The mood at the election headquarters of New Zealand’s Green party was triumphal, almost as though the party had won the election outright. The election result was everything they hoped for and perhaps more than they expected.
Just a few weeks ago, polls had the party below the 5% threshold that would trigger proportional representation and deliver it to parliament if none of its candidates won an electorate seat.
Its best chance for the latter was its candidate in Auckland Central, Chlöe Swarbrick, but she was trailing in third in the polls.
On the night, voters returned to the party, delivering it 7.6% of the party vote and Swarbrick a narrow victory in a seat held by National, the main opposition party. It was the first electorate win for a Green candidate since 1999.
While well below the peak of its popularity – the Greens won 11% of the party vote in 2011 – the jubilation among party supporters had the edge of people who feared the gallows but ended up with a bouquet.
“We are stronger at the end of our first term in government than we were at the beginning,” co-leader James Shaw told the crowd. “We defied the odds. We made history.”
It is set to add at least two MPs to the eight it gained at the previous election.
“It’s so great, it’s a vote for New Zealand’s youth,” said Green faithful Suzanne Kendrick. “Look at the room – young, vibrant and interesting people. It’s time to move on from middle-aged people trying to hold on to the past.
“And it’s a victory for the whole world, for liberal democracy, for those who believe in that sort of government and in the environment too.”
While Labour could rule alone, Shaw is confident the Greens will be included to make use of their ministers’ specific experience, to bolster the new government’s majority and to build their partnership for the future.
“We want to win again in 2023,” Shaw told the Guardian.
On Sunday prime minister Jacinda Ardern refused to comment on whether she would invite the Greens into government, but said she had spoken to co-leader James Shaw already, and talks would proceed “swiftly” over the coming weeks.

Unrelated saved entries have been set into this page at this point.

(* ===== verification/CongestionControl.v ===== *)
(** * Congestion control

    Models src/maidsafe/transport/rudp_congestion_control.cc: the estimates a
    socket keeps of the round trip time, the packet arrival rate and the link
    capacity, and the sizes of its windows and of its data packets.  [size_t]
    is 64 bits wide.  The two floating point scalings ([0.9 * n] and [1.5 * n]
    on a [size_t], truncated) are written out in binary64 arithmetic and shown
    equal to integer ones on the ranges that occur. *)

From stdpp Require Import sorting.
From S2P Require Import Prelude Environment Transport SlidingWindow.

(** ** binary64 scaling of an integer

    [round53 p] keeps the 53 leading bits of the integer [p], rounding to
    nearest and ties to even. *)
Definition round53 (p : Z) : Z :=
  let e := Z.max 0 (Z.log2 p - 52) in
  let q := p / 2 ^ e in
  let r := p mod 2 ^ e in
  let up := (2 ^ e <? 2 * r) || ((2 ^ e =? 2 * r) && Z.odd q) in
  (if up then q + 1 else q) * 2 ^ e.

(** [static_cast<size_t>(c * n)] for the double [c = m * 2^-53]. *)
Definition scale (m n : Z) : Z := round53 (m * n) / 2 ^ 53.

(** the significands of the doubles [0.9] and [1.5] *)
Definition double_0_9 : Z := 8106479329266893.
Definition double_1_5 : Z := 13510798882111488.

Definition kMaxArrivalTimes : nat := 17.
Definition kMaxPacketPairIntervals : nat := 17.
Definition kSynPeriod : Z := milliseconds 10.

Ardern said it would take two to three weeks for a government to be declared, because there were half a million special votes still to be counted.
The Greens have been around since 1990. A few of its members became MPs in the early 1990s as part of the Alliance party, an amalgamation of four small parties, but it entered parliament as a stand-alone party in 1999 when it gained more than 5% of the party vote.
Since then the party has consistently scored the biggest share of the vote of the minor parties and became part of a government for the first time in 2017 after pledging to give confidence and supply support to the Labour-NZ First coalition.
The Greens are as much focused on social equity as on the environment and have pushed for New Zealand to become carbon neutral by 2050 and to reduce inequality by increasing benefits and funding to other social services.
Like many countries, New Zealand has responded to Covid-19 by stimulating the economy through massive spending, which has wiped out its budget surplus.
The Greens want to increase the tax take by introducing a “wealth tax”, but Ardern has stated that won’t happen in a government she leads.